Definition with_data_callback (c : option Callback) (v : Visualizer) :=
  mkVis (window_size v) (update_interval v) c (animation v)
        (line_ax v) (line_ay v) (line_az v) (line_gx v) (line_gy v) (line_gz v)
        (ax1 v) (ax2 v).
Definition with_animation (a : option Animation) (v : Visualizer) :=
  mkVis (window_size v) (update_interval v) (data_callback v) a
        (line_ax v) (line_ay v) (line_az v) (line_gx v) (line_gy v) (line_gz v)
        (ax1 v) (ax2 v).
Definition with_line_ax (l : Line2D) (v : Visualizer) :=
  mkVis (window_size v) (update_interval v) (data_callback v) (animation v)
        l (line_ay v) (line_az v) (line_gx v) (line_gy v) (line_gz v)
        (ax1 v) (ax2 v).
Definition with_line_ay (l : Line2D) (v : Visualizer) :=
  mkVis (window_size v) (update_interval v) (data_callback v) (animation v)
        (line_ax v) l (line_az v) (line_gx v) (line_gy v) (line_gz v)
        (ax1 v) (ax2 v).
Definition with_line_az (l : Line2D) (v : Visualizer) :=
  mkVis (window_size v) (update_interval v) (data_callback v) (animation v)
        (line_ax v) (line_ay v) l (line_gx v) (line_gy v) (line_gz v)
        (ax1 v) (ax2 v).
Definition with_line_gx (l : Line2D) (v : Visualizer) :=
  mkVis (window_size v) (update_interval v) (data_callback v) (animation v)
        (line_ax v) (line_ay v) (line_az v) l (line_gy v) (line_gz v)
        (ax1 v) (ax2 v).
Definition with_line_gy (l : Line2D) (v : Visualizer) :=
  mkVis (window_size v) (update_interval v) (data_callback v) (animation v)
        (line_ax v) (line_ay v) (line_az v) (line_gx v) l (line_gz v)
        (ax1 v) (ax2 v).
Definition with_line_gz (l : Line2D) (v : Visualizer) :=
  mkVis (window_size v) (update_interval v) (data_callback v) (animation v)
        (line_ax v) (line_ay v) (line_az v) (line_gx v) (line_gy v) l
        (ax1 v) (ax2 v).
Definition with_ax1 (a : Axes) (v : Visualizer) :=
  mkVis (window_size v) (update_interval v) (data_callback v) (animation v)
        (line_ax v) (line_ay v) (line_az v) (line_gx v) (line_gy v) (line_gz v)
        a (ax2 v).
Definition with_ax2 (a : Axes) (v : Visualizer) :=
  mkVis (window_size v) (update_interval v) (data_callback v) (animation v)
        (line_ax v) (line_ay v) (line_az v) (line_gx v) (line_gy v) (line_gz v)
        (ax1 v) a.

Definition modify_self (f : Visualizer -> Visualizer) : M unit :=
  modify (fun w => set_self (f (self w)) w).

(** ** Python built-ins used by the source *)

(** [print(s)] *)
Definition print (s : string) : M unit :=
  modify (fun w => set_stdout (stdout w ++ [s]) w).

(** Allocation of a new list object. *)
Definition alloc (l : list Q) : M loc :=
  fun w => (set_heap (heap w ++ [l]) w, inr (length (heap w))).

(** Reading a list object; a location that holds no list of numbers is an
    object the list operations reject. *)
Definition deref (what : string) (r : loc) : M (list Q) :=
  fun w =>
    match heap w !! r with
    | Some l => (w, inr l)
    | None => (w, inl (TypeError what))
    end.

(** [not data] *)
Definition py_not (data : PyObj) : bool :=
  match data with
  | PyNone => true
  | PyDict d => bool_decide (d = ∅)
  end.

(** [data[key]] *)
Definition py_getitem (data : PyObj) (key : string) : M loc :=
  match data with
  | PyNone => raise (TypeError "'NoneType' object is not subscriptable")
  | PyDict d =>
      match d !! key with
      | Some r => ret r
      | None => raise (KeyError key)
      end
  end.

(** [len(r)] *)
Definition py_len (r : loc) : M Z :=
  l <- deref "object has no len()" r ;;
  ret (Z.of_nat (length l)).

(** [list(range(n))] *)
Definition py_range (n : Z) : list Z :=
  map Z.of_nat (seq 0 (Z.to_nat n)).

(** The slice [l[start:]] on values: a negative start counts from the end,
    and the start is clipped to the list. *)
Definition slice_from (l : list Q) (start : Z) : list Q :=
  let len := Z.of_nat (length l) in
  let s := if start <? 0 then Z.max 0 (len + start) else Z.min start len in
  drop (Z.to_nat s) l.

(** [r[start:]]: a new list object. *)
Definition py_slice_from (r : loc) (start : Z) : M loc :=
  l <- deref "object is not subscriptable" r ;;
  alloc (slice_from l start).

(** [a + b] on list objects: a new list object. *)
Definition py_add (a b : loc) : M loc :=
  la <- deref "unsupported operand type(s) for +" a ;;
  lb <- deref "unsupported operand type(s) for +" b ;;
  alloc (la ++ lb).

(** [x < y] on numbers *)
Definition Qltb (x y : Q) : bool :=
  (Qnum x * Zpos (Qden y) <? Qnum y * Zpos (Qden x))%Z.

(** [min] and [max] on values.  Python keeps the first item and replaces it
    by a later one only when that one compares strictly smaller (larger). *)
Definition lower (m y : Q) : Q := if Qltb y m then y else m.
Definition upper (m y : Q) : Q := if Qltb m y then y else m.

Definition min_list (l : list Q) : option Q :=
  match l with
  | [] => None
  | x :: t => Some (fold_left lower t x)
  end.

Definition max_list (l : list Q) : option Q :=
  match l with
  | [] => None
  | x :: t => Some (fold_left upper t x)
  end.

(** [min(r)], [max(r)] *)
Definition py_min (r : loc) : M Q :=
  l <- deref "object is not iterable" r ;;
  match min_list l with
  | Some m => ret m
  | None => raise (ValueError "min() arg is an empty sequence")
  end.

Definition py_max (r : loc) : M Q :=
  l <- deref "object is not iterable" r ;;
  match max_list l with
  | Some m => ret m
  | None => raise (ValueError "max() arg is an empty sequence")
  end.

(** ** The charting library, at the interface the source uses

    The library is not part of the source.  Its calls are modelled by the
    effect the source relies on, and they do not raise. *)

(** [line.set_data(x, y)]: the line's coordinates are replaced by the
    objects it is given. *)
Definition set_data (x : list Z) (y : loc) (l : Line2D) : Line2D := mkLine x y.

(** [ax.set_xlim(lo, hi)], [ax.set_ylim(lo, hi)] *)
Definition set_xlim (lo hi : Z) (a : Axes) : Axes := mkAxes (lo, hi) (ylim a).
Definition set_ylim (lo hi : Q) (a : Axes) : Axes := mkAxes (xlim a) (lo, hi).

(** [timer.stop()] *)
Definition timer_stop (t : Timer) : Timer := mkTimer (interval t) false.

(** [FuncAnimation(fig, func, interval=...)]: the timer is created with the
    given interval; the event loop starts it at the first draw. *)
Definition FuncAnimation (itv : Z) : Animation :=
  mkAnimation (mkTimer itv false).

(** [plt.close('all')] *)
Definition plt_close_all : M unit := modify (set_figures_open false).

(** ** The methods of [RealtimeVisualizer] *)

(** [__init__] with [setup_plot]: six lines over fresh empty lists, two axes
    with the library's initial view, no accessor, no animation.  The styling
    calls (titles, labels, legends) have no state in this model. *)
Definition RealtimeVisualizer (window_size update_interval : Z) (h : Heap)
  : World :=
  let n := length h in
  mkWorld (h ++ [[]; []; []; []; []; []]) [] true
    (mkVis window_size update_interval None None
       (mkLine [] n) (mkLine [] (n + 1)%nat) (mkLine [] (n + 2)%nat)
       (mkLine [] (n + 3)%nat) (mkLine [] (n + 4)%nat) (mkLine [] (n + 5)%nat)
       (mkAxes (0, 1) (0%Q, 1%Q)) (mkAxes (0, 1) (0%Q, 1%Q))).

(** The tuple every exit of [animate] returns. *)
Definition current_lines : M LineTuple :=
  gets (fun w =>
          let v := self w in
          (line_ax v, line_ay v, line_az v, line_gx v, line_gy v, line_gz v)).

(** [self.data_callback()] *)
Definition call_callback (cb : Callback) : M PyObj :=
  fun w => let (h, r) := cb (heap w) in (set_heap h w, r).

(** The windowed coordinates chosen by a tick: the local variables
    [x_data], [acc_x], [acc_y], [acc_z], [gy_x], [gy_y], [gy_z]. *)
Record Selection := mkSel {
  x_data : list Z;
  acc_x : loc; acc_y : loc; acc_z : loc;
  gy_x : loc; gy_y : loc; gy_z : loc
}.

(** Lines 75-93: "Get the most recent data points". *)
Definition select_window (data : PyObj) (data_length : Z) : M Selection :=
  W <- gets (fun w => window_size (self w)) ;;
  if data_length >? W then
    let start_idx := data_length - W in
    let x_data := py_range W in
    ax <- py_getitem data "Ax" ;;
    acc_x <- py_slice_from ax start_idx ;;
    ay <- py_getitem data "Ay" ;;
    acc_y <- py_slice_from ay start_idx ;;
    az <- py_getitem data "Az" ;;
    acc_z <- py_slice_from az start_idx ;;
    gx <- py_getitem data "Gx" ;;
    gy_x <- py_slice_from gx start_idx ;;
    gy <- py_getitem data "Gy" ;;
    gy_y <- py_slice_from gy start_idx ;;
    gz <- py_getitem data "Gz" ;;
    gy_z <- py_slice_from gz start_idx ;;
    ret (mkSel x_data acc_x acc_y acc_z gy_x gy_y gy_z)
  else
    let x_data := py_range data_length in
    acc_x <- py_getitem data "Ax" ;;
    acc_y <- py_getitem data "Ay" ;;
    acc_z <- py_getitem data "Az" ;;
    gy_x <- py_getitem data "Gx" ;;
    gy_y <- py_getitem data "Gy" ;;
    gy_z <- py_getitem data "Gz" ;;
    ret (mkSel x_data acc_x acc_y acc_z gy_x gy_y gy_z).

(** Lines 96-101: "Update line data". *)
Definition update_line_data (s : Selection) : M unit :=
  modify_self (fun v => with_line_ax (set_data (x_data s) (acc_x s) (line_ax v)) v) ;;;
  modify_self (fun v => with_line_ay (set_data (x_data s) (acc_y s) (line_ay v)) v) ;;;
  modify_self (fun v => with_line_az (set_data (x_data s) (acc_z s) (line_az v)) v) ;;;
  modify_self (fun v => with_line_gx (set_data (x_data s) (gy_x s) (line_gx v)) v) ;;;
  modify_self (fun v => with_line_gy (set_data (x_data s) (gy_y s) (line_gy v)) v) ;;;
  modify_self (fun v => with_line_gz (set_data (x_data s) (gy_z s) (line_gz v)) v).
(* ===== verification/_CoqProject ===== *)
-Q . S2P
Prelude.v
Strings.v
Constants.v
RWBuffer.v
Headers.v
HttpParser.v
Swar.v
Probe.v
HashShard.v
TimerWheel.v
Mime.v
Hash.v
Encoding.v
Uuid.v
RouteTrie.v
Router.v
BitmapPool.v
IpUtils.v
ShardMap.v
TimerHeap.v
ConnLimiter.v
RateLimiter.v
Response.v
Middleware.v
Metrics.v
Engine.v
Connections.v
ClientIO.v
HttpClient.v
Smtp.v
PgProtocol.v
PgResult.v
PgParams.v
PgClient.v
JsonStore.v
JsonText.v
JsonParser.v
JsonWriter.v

- [Task directions] Please reproduce, exactly as written, the lines of the records from the first line through the one containing "Definition with_line_ax (l".

- [Exercise response]
Definition with_data_callback (c : option Callback) (v : Visualizer) :=
  mkVis (window_size v) (update_interval v) c (animation v)
        (line_ax v) (line_ay v) (line_az v) (line_gx v) (line_gy v) (line_gz v)
        (ax1 v) (ax2 v).
Definition with_animation (a : option Animation) (v : Visualizer) :=
  mkVis (window_size v) (update_interval v) (data_callback v) a
        (line_ax v) (line_ay v) (line_az v) (line_gx v) (line_gy v) (line_gz v)
        (ax1 v) (ax2 v).
Definition with_line_ax (l : Line2D) (v : Visualizer) :=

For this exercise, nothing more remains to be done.